Based on our findings, the current CPR guidelines might need to be adapted for high altitude environments. There already exist adaptions to the ‘universal CPR algorithm’, however those only apply to special circumstances of cardiac arrest (such as hypothermia or avalanches) [3]. Given the significant physiological changes rescuers undergo at high altitude, future studies should investigate whether more frequent (e.g.: every minute) changes between rescuers performing chest compressions should be warranted at high altitude. Given the limited use of subjective measures of exhaustion at high altitude, guidelines should also stress the role of feedback devices, possible use of pulse watches (which are already worn by many mountaineers) to monitor for exhaustion, as well as mechanical CPR devices in those settings.


This study was conducted as a manikin study, with the concomitant limitations of that study design, and might not fully replicate the complexities of real-life rescue operations, including emotional stressors. The subjects of interest in our study were, however, the rescuers, not the patients, reducing the downsides of the manikin-design. In addition, the study was performed in a real world setting. Nevertheless, different settings (even higher altitude, different weather or terrain) might lead to different findings.

Furthermore, our study population consisted of very well trained mountaineers and might not be representative of other groups. Again, we believe that our population quite well represented those who would have to perform CPR at high altitude.

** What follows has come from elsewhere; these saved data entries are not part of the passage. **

(* ===== verification/StorageBdb.v ===== *)
(** * Berkeley DB storage (src/paxos/storage_bdb.c)

Records are kept in a Berkeley DB file, under the 4 bytes of the instance id,
as the bytes of the [acceptor_record] structure.  The storage owns one buffer
of [PAXOS_MAX_VALUE_SIZE] bytes, through which every record passes; a pointer
to a record is a pointer to that buffer, so [rec_ptr] is [unit] and NULL is
[None].

Berkeley DB and the file system are not part of the sources.  [Bdb] lists the
calls that are made, over a state [W] of the outside world, with their return
codes; [BdbSpec] is their documented behaviour: what a call does when it
returns 0 (or [DB_NOTFOUND]), and that the calls that set things up leave the
stored data alone.  Nothing is promised about failing calls, but [BdbReads]
names the assumption that reading does not fail. *)

From stdpp Require Import pretty strings sorting.
From S2P Require Import Prelude Messages Wire Storage.
#[local] Open Scope Z_scope.

(** Return codes of db.h. *)
Definition DB_NOTFOUND : Z := -30988.
Definition DB_KEYEMPTY : Z := -30995.
Definition DB_BUFFER_SMALL : Z := -30999.

(** ** The library *)

Class Bdb (W : Type) : Type := {
  db_env : Type;
  db : Type;
  db_txn : Type;
  dbc : Type;
  (** [stat(path) == 0], [mkdir], [system] *)
  stat : W → string → Z;
  mkdir : W → string → W * Z;
  system : W → string → W * Z;
  db_env_create : W → W * Z * db_env;
  env_set_nosync : W → db_env → W * Z;
  env_set_cachesize : W → db_env → Z → W * Z;
  env_open : W → db_env → string → W * Z;
  env_close : W → db_env → W * Z;
  db_create : W → option db_env → W * Z * db;
  db_open : W → db → option db_txn → string → W * Z;
  db_close : W → db → W * Z;
  txn_begin : W → db_env → W * Z * db_txn;
  txn_commit : W → db_txn → W * Z;
  (** key, [ulen] of the user's buffer; the data to copy there *)
  db_get : W → db → option db_txn → bytes → Z → W * Z * bytes;
  db_put : W → db → option db_txn → bytes → bytes → W * Z;
  db_cursor : W → db → W * Z * dbc;
  (** [c_get] with [DB_NEXT]: key and data *)
  c_get : W → dbc → W * Z * bytes * bytes;
  c_close : W → dbc → W * Z;
}.

(** ** The storage *)

Section storage.
Context {W : Type} `{Bdb W}.

(** [struct storage], with the world it acts on. *)
Record storage_bdb : Type := StorageBdb {
  bs_world : W;
  bs_db : option db;
  bs_env : option db_env;
  bs_txn : option db_txn;
  bs_acceptor_id : Z;
  bs_record_buf : bytes;
}.

Definition set_world (w : W) (s : storage_bdb) : storage_bdb :=
  StorageBdb w (bs_db s) (bs_env s) (bs_txn s) (bs_acceptor_id s) (bs_record_buf s).
Definition set_buf (buf : bytes) (s : storage_bdb) : storage_bdb :=
  StorageBdb (bs_world s) (bs_db s) (bs_env s) (bs_txn s) (bs_acceptor_id s) buf.
Definition set_env (e : db_env) (s : storage_bdb) : storage_bdb :=
  StorageBdb (bs_world s) (bs_db s) (Some e) (bs_txn s) (bs_acceptor_id s) (bs_record_buf s).
Definition set_db (d : db) (s : storage_bdb) : storage_bdb :=
  StorageBdb (bs_world s) (Some d) (bs_env s) (bs_txn s) (bs_acceptor_id s) (bs_record_buf s).
Definition set_txn (t : db_txn) (s : storage_bdb) : storage_bdb :=
  StorageBdb (bs_world s) (bs_db s) (bs_env s) (Some t) (bs_acceptor_id s) (bs_record_buf s).

Definition bdb_tx_begin (s : storage_bdb) : res storage_bdb :=
  env ← deref (bs_env s);
  let '(w, result, txn) := txn_begin (bs_world s) env in
  assert_that (result =? 0) ;;
  Ret (set_txn txn (set_world w s)).

Definition bdb_tx_commit (s : storage_bdb) : res storage_bdb :=
  txn ← deref (bs_txn s);
  let '(w, result) := txn_commit (bs_world s) txn in
  assert_that (result =? 0) ;;
  Ret (set_world w s).

Definition bdb_init_tx_handle (cfg : paxos_config) (s : storage_bdb) (db_env_path : string)
    : storage_bdb * Z :=
  let '(w, result, dbenv) := db_env_create (bs_world s) in
  if negb (result =? 0) then (set_world w s, -1) else
  let '(w, result) := if bdb_sync cfg =? 0 then env_set_nosync w dbenv else (w, result) in
  if negb (result =? 0) then (set_world w s, -1) else
  let '(w, result) := env_set_cachesize w dbenv (bdb_cachesize cfg) in
  if negb (result =? 0) then (set_world w s, -1) else
  let '(w, result) := env_open w dbenv db_env_path in
  if negb (result =? 0) then (set_world w s, -1) else
  (set_env dbenv (set_world w s), 0).

Definition bdb_init_db (s : storage_bdb) (db_path : string) : res (storage_bdb * Z) :=
  let '(w, result, dbp) := db_create (bs_world s) (bs_env s) in
  if negb (result =? 0) then Ret (set_world w s, -1) else
  s ← bdb_tx_begin (set_db dbp (set_world w s));
  let '(w, result) := db_open (bs_world s) dbp (bs_txn s) db_path in
  s ← bdb_tx_commit (set_world w s);
  if negb (result =? 0) then Ret (s, -1) else Ret (s, 0).

(** [asprintf("%s_%d")] *)
Definition env_path (cfg : paxos_config) (acceptor_id : Z) : string :=
  bdb_env_path cfg +:+ "_" +:+ pretty acceptor_id.

Definition rm_command (path : string) : string := "rm -r " +:+ path.

(** The attempt to start from an empty directory; its failure is only logged.
The command is written to an array of 600 characters. *)
Definition trash_files (w : W) (path : string) : res W :=
  if 600 <=? Z.of_nat (String.length (rm_command path)) then Fault OutOfBounds else
  let '(w, rv) := system w (rm_command path) in
  if negb (rv =? 0) then Ret w else Ret (mkdir w path).1.
(* ===== verification/Memory.v ===== *)
(** * The objects of libpaxos in memory

[block] lists what the C code allocates, one constructor per type: structures,
with their pointers as locations, and arrays.  The structures of quorum.h are
fields of the instances they are part of.  libevent's objects (connections,
listeners, timers) are blocks too, which hold what the models of [Net] say of
them; callbacks and the event base, which never change, are left out. *)

From S2P Require Import Prelude Heap Messages Net.
#[local] Open Scope Z_scope.

(** [struct carray]; its array of pointers is a block of its own, in which
[None] is a slot that was never written. *)
Record c_carray : Type := CCarray {
  cc_head : Z;
  cc_tail : Z;
  cc_size : Z;
  cc_count : Z;
  cc_array : loc;
}.

(** [struct quorum] *)
Record c_quorum : Type := CQuorum {
  cq_count : Z;
  cq_quorum : Z;
  cq_acceptors : Z;
  cq_acceptor_ids : option loc;
}.

(** [struct instance] of proposer.c *)
Record c_instance : Type := CInstance {
  ci_iid : Z;
  ci_ballot : Z;
  ci_value_ballot : Z;
  ci_value : option loc;
  ci_closed : Z;
  ci_quorum : c_quorum;
  ci_created_at : timeval;
}.

(** [struct proposer] *)
Record c_proposer : Type := CProposer {
  cp_id : Z;
  cp_acceptors : Z;
  cp_values : loc;
  cp_next_prepare_iid : Z;
  cp_prepare_instances : loc;
  cp_accept_instances : loc;
}.

(** [struct timeout_iterator] *)
Record c_timeout_iterator : Type := CTimeoutIterator {
  ct_pi : Z;
  ct_ai : Z;
  ct_timeout : timeval;
  ct_proposer : loc;
}.

(** [struct instance] of learner.c *)
Record c_linstance : Type := CLInstance {
  cl_iid : Z;
  cl_last_update_ballot : Z;
  cl_acks : loc;
  cl_final_value : option loc;
}.

(** [struct learner] *)
Record c_learner : Type := CLearner {
  cr_quorum : Z;
  cr_acceptors : Z;
  cr_late_start : Z;
  cr_current_iid : Z;
  cr_highest_iid_seen : Z;
  cr_highest_iid_closed : Z;
  cr_instances : loc;
}.

(** [struct tcp_receiver] *)
Record c_tcp_receiver : Type := CReceiver {
  ctr_listener : loc;
  ctr_bevs : loc;
}.

(** [struct peer] *)
Record c_peer : Type := CPeer {
  cpe_string : loc;
  cpe_port : Z;
  cpe_bev : loc;
  cpe_reconnect_ev : loc;
}.

(** [struct peers]; its array is [NULL] as long as it is empty. *)
Record c_peers : Type := CPeers {
  cps_count : Z;
  cps_peers : option loc;
}.

(** [struct address] and [struct config] *)
Record c_address : Type := CAddress {
  cad_string : option loc;
  cad_port : Z;
}.
Record c_config : Type := CConfig {
  ccf_proposers_count : Z;
  ccf_acceptors_count : Z;
  ccf_proposers : list c_address;
  ccf_acceptors : list c_address;
}.

(** [struct evlearner] *)
Record c_evlearner : Type := CEvLearner {
  cel_state : loc;
  cel_acceptors : loc;
  cel_hole_timer : loc;
}.

(** [struct evproposer] *)
Record c_evproposer : Type := CEvProposer {
  cep_id : Z;
  cep_preexec_window : Z;
  cep_receiver : loc;
  cep_state : loc;
  cep_acceptors : loc;
  cep_timeout_ev : loc;
}.

(** [struct storage] of storage_mem.c; its table is part of it. *)
Record c_storage : Type := CStorage {
  cst_acceptor_id : Z;
  cst_records : list (option loc);
}.

(** [struct acceptor] *)
Record c_acceptor : Type := CAcceptor {
  cac_store : loc;
}.

(** [struct evacceptor]; two of its pointers are set after the rest. *)
Record c_evacceptor : Type := CEvAcceptor {
  cea_acceptor_id : Z;
  cea_conf : loc;
  cea_receiver : option loc;
  cea_state : option loc;
}.

(** [paxos_config]; its strings are literals or copies made by the reader of the
configuration file. *)
Record c_paxos_config : Type := CPaxosConfig {
  cx_verbosity : Z;
  cx_learner_instances : Z;
  cx_learner_catch_up : Z;
  cx_proposer_timeout : Z;
  cx_proposer_preexec_window : Z;
  cx_bdb_sync : Z;
  cx_bdb_cachesize : Z;
  cx_bdb_env_path : loc;
  cx_bdb_db_filename : loc;
  cx_bdb_trash_files : Z;
}.

Inductive block : Type :=
  | BCarray (c : c_carray)
  | BSlots (l : list (option loc))
  | BInts (l : list Z)
  | BMsg (m : paxos_msg)
  | BInstance (i : c_instance)
  | BProposer (p : c_proposer)
  | BIterator (t : c_timeout_iterator)
  | BPrepareReq (m : prepare_req)
  | BAcceptReq (m : accept_req)
  | BAck (m : accept_ack)
  | BAcks (l : list (option (option loc)))
  | BLInstance (i : c_linstance)
  | BLearner (l : c_learner)
  | BString (s : string)
  | BConfig (c : c_config)
  | BBev (target : option sockaddr_in)   (** where it was told to connect *)
  | BListener (a : sockaddr_in)
  | BTimer (pending : bool)              (** whether it is running *)
  | BReceiver (r : c_tcp_receiver)
  | BPeer (p : c_peer)
  | BPeers (p : c_peers)
  | BEvLearner (l : c_evlearner)
  | BEvProposer (p : c_evproposer)
  | BRecord (r : acceptor_record)        (** a record buffer of the table *)
  | BStorage (s : c_storage)
  | BAcceptor (a : c_acceptor)
  | BEvAcceptor (a : c_evacceptor)
  | BGlobals (p : c_paxos_config).

Definition as_carray (b : block) := match b with BCarray c => Some c | _ => None end.
Definition as_slots (b : block) := match b with BSlots l => Some l | _ => None end.
Definition as_ints (b : block) := match b with BInts l => Some l | _ => None end.
Definition as_msg (b : block) := match b with BMsg m => Some m | _ => None end.
Definition as_instance (b : block) := match b with BInstance i => Some i | _ => None end.
Definition as_proposer (b : block) := match b with BProposer p => Some p | _ => None end.
Definition as_iterator (b : block) := match b with BIterator t => Some t | _ => None end.
Definition as_prepare_req (b : block) := match b with BPrepareReq m => Some m | _ => None end.
Definition as_accept_req (b : block) := match b with BAcceptReq m => Some m | _ => None end.
Definition as_ack (b : block) := match b with BAck m => Some m | _ => None end.
Definition as_acks (b : block) := match b with BAcks l => Some l | _ => None end.
Definition as_linstance (b : block) := match b with BLInstance i => Some i | _ => None end.
Definition as_learner (b : block) := match b with BLearner l => Some l | _ => None end.

Definition as_string (b : block) := match b with BString s => Some s | _ => None end.
Definition as_config (b : block) := match b with BConfig c => Some c | _ => None end.
Definition as_bev (b : block) := match b with BBev t => Some t | _ => None end.
Definition as_timer (b : block) := match b with BTimer t => Some t | _ => None end.
Definition as_receiver (b : block) := match b with BReceiver r => Some r | _ => None end.
Definition as_peer (b : block) := match b with BPeer p => Some p | _ => None end.
Definition as_peers (b : block) := match b with BPeers p => Some p | _ => None end.
Definition as_evlearner (b : block) := match b with BEvLearner l => Some l | _ => None end.
Definition as_evproposer (b : block) := match b with BEvProposer p => Some p | _ => None end.
Definition as_record (b : block) := match b with BRecord r => Some r | _ => None end.
Definition as_storage (b : block) := match b with BStorage s => Some s | _ => None end.
Definition as_acceptor (b : block) := match b with BAcceptor a => Some a | _ => None end.
Definition as_evacceptor (b : block) := match b with BEvAcceptor a => Some a | _ => None end.
Definition as_globals (b : block) := match b with BGlobals p => Some p | _ => None end.

Notation cmdb := (cmd block).
Notation mprop := (heapProp block).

It is well known that performing CPR requires strong physical effort. Our results indicate that this is even more true during a realistic rescue scenario at high altitude. Heart rates are already quite high at the start of CPR at high altitude, due to the exhausting ascent and reduced oxygen partial pressure. Nevertheless, they increase even further during CPR, implying a physiological reserve to adapt to further physical exertion at high altitude. Phases of ventilation are much needed recovery-periods, but heart rates remain very high. Subjective measures of exhaustion, such as the BORG-scale, do not appear to accurately represent exhaustion at high altitude, possibly leading to rescuers’ overestimation of their own performance.